Pharmacists are predicting a rush of people will try low-dose medicinal cannabis when it becomes available without prescription, as doctors recommend talking with general practitioners first before taking the medicine.
A final decision this week by the Therapeutic Good Administration to make low-dose cannabidiol (CBD) available for sale behind-the-counter without prescription came as a surprise to the medical, pharmaceutical and medicinal cannabis manufacturing industries.
The particulars of what this low-dose CBD will be used to treat are not yet clear, but it may be offered as a relief for pain, nausea, anxiety or sleeping issues.
Australian Pharmacy Guild Tasmanian president John Downing said pharmacists are likely to be cautious about recommending the drug until there is evidence that it is effective as a first-line of treatment.
He added that CBD does not cause any psychoactive effects – a person cannot get high from this CBD – with the CBD made from plant product with less than 1 per cent THC.
“There has been a lot of publicity around medicinal cannabis and people will want to try it, but if it is expensive people won’t buy it, and we have absolutely no idea what they are going to charge for it,” Mr Dowling said.
“It will be used to help treat mild pain, migraines, potentially to help treat nausea, some people might find it has a sedative affect so it could be used as a mild relaxant to help you sleep,” he said.
“But there is not a lot of solid evidence out there about how effective it is … obviously the TGA thinks that some people will benefit from its availability.”
Royal Australian College of General Practitioners (RACGP) state chair Tim Jackson said the medical fraternity were surprised that the changes to CBD had passed, and cautioned people to first speak with their doctor before seeking out CBD.
Dr Jackson said it is not recommended for people who are pregnant or breastfeeding, or for people with mental health issues like depression or schizophrenia.
He said there was some evidence that medicinal cannabis is good for people with chronic pain where traditional remedies have failed, for people with nausea and vomiting particularly when it is associated with cancer treatment, for pain and stiffness associated with multiple sclerosis and for refractory epilepsy, particularly in children.

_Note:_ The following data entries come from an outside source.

(** One frame from the node, stamped with the generation it came over; what is
    forwarded. *)
Definition receive_step (t : UdpTransportAdapter) (from : PeerId) (source : Z) (data : list Z) (before : option Z) (w : NodeView) (after : option Z) (now : Z) :
    UdpTransportAdapter * option ReceivedFrame :=
  match data with
  | [] => (t, None)
  | b :: payload =>
    match from_byte b with
    | None => (t, None)
    | Some ty =>
      let '(t, registered) :=
        if source_generation_matches source before then
          let '(s, r) := current_session_for_peer (authenticated_sessions t) (max_peers (config t)) from w in (set_sessions t s, r)
        else (t, None) in
      let session := stamped_receive_session source before registered after in
      (set_connected t (update_peer_last_seen (connected t) from now), Some (mkReceived from ty payload session))
    end
  end.

Definition accept_step (t : UdpTransportAdapter) (p : PeerId) (a : SocketAddr) (now : Z) : UdpTransportAdapter :=
  if addr_is_usable a then set_connected t (add_peer_with_lru (connected t) p a (max_peers (config t)) now) else t.

(** The background dial of one known peer, after [connect_addr] succeeded: the
    peer at that address, if the node lists it. *)
Definition known_peer_step (t : UdpTransportAdapter) (a : SocketAddr) (ant_peers : NodePeers) (now : Z) : UdpTransportAdapter :=
  match head (filter (λ c, c.2 = a) ant_peers) with
  | Some (p, _) => set_connected t (add_peer_with_lru (connected t) p a (max_peers (config t)) now)
  | None => t
  end.

(** ** Dialling *)

(** [connect_with_fallback]: the peer and its address. *)
Inductive Fallback := FallbackReached (p : PeerId) (remote : SocketAddr) | FallbackError (e : string).
Inductive CacheEvent := RecordSuccess (p : PeerId) | RecordFailure (p : PeerId).
(** [connect_addr] without a time limit. *)
Inductive DirectDial := DirectReached (p : PeerId) | DirectError (e : string).

#[local] Open Scope string_scope.

Definition connect_with_nat_fallback (t : UdpTransportAdapter) (a : SocketAddr) (f : Fallback) (now : Z) : UdpTransportAdapter * result PeerId string :=
  match f with
  | FallbackReached q remote => (add_peer t q (if addr_is_usable remote then remote else a) now, Ok q)
  | FallbackError e => (t, Err ("All connection strategies failed for " ++ show_addr a ++ ": " ++ e))
  end.

Definition unexpected (q p : PeerId) : string := "Connected to unexpected peer " ++ show_log_peer q ++ " when dialing " ++ show_log_peer p.
Definition dial (t : UdpTransportAdapter) (p : PeerId) (a : SocketAddr) (connected_already : bool) (direct : DirectDial) (f : Fallback) (now : Z) :
    UdpTransportAdapter * list CacheEvent * result () string :=
  if connected_already then (add_peer t p a now, [], Ok ()) else
  match direct with
  | DirectReached q =>
      if negb (bool_decide (q = p)) then (remove_peer t p, [], Err (unexpected q p)) else (add_peer t q a now, [RecordSuccess q], Ok ())
  | DirectError e =>
      match connect_with_nat_fallback t a f now with
      | (t, Ok q) => if negb (bool_decide (q = p)) then (remove_peer t p, [], Err (unexpected q p)) else (t, [RecordSuccess q], Ok ())
      | (t, Err fe) =>
          (remove_peer t p, [RecordFailure p],
           Err ("Failed to connect to peer " ++ show_peer p ++ " at " ++ show_addr a ++ ": direct failed (" ++ e ++ "), NAT fallback failed (" ++ fe ++ ")"))
      end
  end.

Definition dial_bootstrap (t : UdpTransportAdapter) (a : SocketAddr) (direct : DirectDial) (now : Z) : UdpTransportAdapter * list CacheEvent * result PeerId string :=
  match direct with
  | DirectReached q => (add_peer (set_bootstrap t (<[a := q]> (bootstrap_peer_ids t))) q a now, [RecordSuccess q], Ok q)
  | DirectError e => (t, [], Err ("Failed to connect to bootstrap: " ++ e))
  end.

(** [TransportAdapter::dial]. *)
Definition adapter_dial (t : UdpTransportAdapter) (a : SocketAddr) (ant_peers : NodePeers) (direct : DirectDial) (f : Fallback) (now : Z) :
    UdpTransportAdapter * list CacheEvent * result PeerId TransportError :=
  let '(t, live) := connected_peers t ant_peers now in
  match head (filter (λ c, c.2 = a) live) with
  | Some (p, _) => (t, [], Ok p)
  | None =>
    match direct with
    | DirectReached q => (add_peer t q a now, [RecordSuccess q], Ok q)
    | DirectError e =>
        match connect_with_nat_fallback t a f now with
        | (t, Ok q) => (t, [RecordSuccess q], Ok q)
        | (t, Err fe) => (t, [], Err (DialFailed a (AText ("direct failed (" ++ e ++ "), NAT fallback failed (" ++ fe ++ ")") [])))
        end
    end
  end.

#[local] Close Scope string_scope.

(** ** Closing *)

(** [GossipTransport::close] and [TransportAdapter::close]. *)
Definition adapter_close (t : UdpTransportAdapter) : UdpTransportAdapter := set_bootstrap (set_connected t ∅) ∅.
Definition close (t : UdpTransportAdapter) : UdpTransportAdapter :=
  let t := adapter_close t in set_sessions t (mkSessions (next (authenticated_sessions t)) ∅).
End Adapter.
End Transport.

(** ** The protocol handler

    [ant_quic::StreamType] and its three gossip values. *)
Class AntStreams := {
  StreamType : Type;
  StreamType_eq_dec :: EqDecision StreamType;
  st_membership : StreamType;
  st_pubsub : StreamType;
  st_bulk : StreamType;
  st_distinct : NoDup [st_membership; st_pubsub; st_bulk];
}.

Module ProtocolHandler.
Import Transport.

Section Handler.
Context `{AntStreams} {LinkError : Type}.

Definition to_ant_quic (t : GossipStreamType) : StreamType := match t with Membership => st_membership | PubSub => st_pubsub | Bulk => st_bulk end.
Definition from_ant_quic (s : StreamType) : option GossipStreamType :=
  if decide (s = st_membership) then Some Membership else if decide (s = st_pubsub) then Some PubSub else if decide (s = st_bulk) then Some Bulk else None.

Record HandlerMessage := mkMessage { hm_peer : PeerId; hm_stream : StreamType; hm_data : list Z }.

(** A direct handler; its effects are its own. *)
Notation Direct := (PeerId → list Z → result (option (list Z)) LinkError).
Record GossipProtocolHandler := mkHandler {
  channel : list HandlerMessage;
  receiver_gone : bool;
  membership_handler : option Direct;
  pubsub_handler : option Direct;
  bulk_handler : option Direct;
}.
Definition handler_new : GossipProtocolHandler := mkHandler [] false None None None.
Definition with_handlers (m p b : option Direct) : GossipProtocolHandler := mkHandler [] false m p b.
Definition set_membership_handler (h : GossipProtocolHandler) (d : Direct) : GossipProtocolHandler := mkHandler (channel h) (receiver_gone h) (Some d) (pubsub_handler h) (bulk_handler h).
Definition set_pubsub_handler (h : GossipProtocolHandler) (d : Direct) : GossipProtocolHandler := mkHandler (channel h) (receiver_gone h) (membership_handler h) (Some d) (bulk_handler h).
Definition set_bulk_handler (h : GossipProtocolHandler) (d : Direct) : GossipProtocolHandler := mkHandler (channel h) (receiver_gone h) (membership_handler h) (pubsub_handler h) (Some d).

Definition send_message (h : GossipProtocolHandler) (p : PeerId) (s : StreamType) (data : list Z) : GossipProtocolHandler :=
  if receiver_gone h then h else mkHandler (channel h ++ [mkMessage p s data]) (receiver_gone h) (membership_handler h) (pubsub_handler h) (bulk_handler h).

(** The three [handle_*_internal]. *)
Definition route (h : GossipProtocolHandler) (direct : option Direct) (p : PeerId) (s : StreamType) (data : list Z) : GossipProtocolHandler * result (option (list Z)) LinkError :=
  match direct with Some d => (h, d p data) | None => (send_message h p s data, Ok None) end.
Definition handle_stream (h : GossipProtocolHandler) (p : PeerId) (s : StreamType) (data : list Z) : GossipProtocolHandler * result (option (list Z)) LinkError :=
  if decide (s = st_membership) then route h (membership_handler h) p st_membership data else
  if decide (s = st_pubsub) then route h (pubsub_handler h) p st_pubsub data else
  if decide (s = st_bulk) then route h (bulk_handler h) p st_bulk data else (h, Ok None).
Definition handle_datagram (h : GossipProtocolHandler) (p : PeerId) (s : StreamType) (data : list Z) : GossipProtocolHandler := send_message h p s data.
End Handler.
End ProtocolHandler.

“We are a little bit surprised that it has been passed…they have decided to go with low dose products and I presume the safety profile is reassuring,” he said.
“My concern is that if it is over the counter at a chemist, whether there is enough rigor in the proscribing.
“People would be looking to use this for chronic conditions…Before they go out and buy it themselves they are better off checking with their GP who knows their past history, who knows their medications. Maybe medicinal cannabis can be part of their management regime but there may be other things they should consider.”